** RECORDS FOR THE TASK follows **

Lemma committed_under h T x y :
  tree_ok (h_created h) -> under (h_created h) y x -> committed h T x -> committed h T y.
Proof.
  intros Htree Hu [->|(t & i & c & F & Hin & Ht & Hx)]; [left; by eapply under_root|right].
  exists t, i, c, F. split_and!; [done|done|by etrans].
Qed.

(** ** What holds of every element *)

Definition camp_ok (h : history) (T : Term) (i : NodeID) (E : pos) : Prop :=
  under (h_created h) root E /\ (E.2 < T)%N /\ (T, i, i) ∈ h_ballots h.

Definition ballot_ok (h : history) (T : Term) (v c : NodeID) : Prop :=
  exists E, (T, c, E) ∈ h_camps h /\ ((exists L, (T, L) ∈ h_won h) \/ vote_fact h T v E).

Definition won_ok (m : Membership) (h : history) (T : Term) (L : NodeID) : Prop :=
  exists E Q, (T, L, E) ∈ h_camps h /\ membershipHasQuorum m Q = true /\
    forall v, v ∈ Q -> (T, v, L) ∈ h_ballots h /\ vote_fact h T v E.

Definition created_ok (h : history) (a : creation) : Prop :=
  exists E, elected h (cr_Term a) E /\ under (h_created h) E (cpos a).

Definition sent_ok (h : history) (args : AppendEntriesArgs) : Prop :=
  request_ok (h_created h) args /\
  exists x, x.1 = ae_LeaderCommit args /\ committed h (ae_Term args) x /\
    under (h_created h) x (req_end args).

Definition beat_ok (h : history) (args : AppendEntriesArgs) (l : Log) : Prop :=
  request_ok (h_created h) args /\ ae_Entries args = [] /\ whole (h_created h) l /\
  exists x, x.1 = ae_LeaderCommit args /\ committed h (ae_Term args) x /\
    under (h_created h) x (log_end l).

Definition tip_ok (h : history) (t : Term) (y : pos) : Prop :=
  exists E, elected h t E /\ under (h_created h) E y /\ under (h_created h) root y /\ (y.2 <= t)%N.

Definition commit_ok (m : Membership) (h : history) (t : Term) (c : LogIndex) (F : pos) : Prop :=
  (1 <= c)%N /\ under (h_created h) (c, t) F /\
  exists Q, membershipHasQuorum m Q = true /\
    forall v, v ∈ Q -> exists y, acked h t v y /\ under (h_created h) (c, t) y.

Definition camps_unique (h : history) : Prop :=
  forall T i E E', (T, i, E) ∈ h_camps h -> (T, i, E') ∈ h_camps h -> E = E'.

(** The entries of one term lie on one path, and so do the ends of its leader's log. *)
Definition terms_linear (h : history) : Prop :=
  forall a b, a ∈ h_created h -> b ∈ h_created h -> cr_Term a = cr_Term b ->
    (cr_Index a <= cr_Index b)%N -> under (h_created h) (cpos a) (cpos b).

** End of RECORDS FOR THE TASK **

- [ACTION ITEM] Where the data above reaches the line holding "Definition sent_ok (h", begin printing, and stop after the line holding "(1 <= c)%N /\ under". Each line must be reproduced exactly, with nothing else added.

- [EXERCISE RESPONSE]
Definition sent_ok (h : history) (args : AppendEntriesArgs) : Prop :=
  request_ok (h_created h) args /\
  exists x, x.1 = ae_LeaderCommit args /\ committed h (ae_Term args) x /\
    under (h_created h) x (req_end args).

Definition beat_ok (h : history) (args : AppendEntriesArgs) (l : Log) : Prop :=
  request_ok (h_created h) args /\ ae_Entries args = [] /\ whole (h_created h) l /\
  exists x, x.1 = ae_LeaderCommit args /\ committed h (ae_Term args) x /\
    under (h_created h) x (log_end l).

Definition tip_ok (h : history) (t : Term) (y : pos) : Prop :=
  exists E, elected h t E /\ under (h_created h) E y /\ under (h_created h) root y /\ (y.2 <= t)%N.

Definition commit_ok (m : Membership) (h : history) (t : Term) (c : LogIndex) (F : pos) : Prop :=
  (1 <= c)%N /\ under (h_created h) (c, t) F /\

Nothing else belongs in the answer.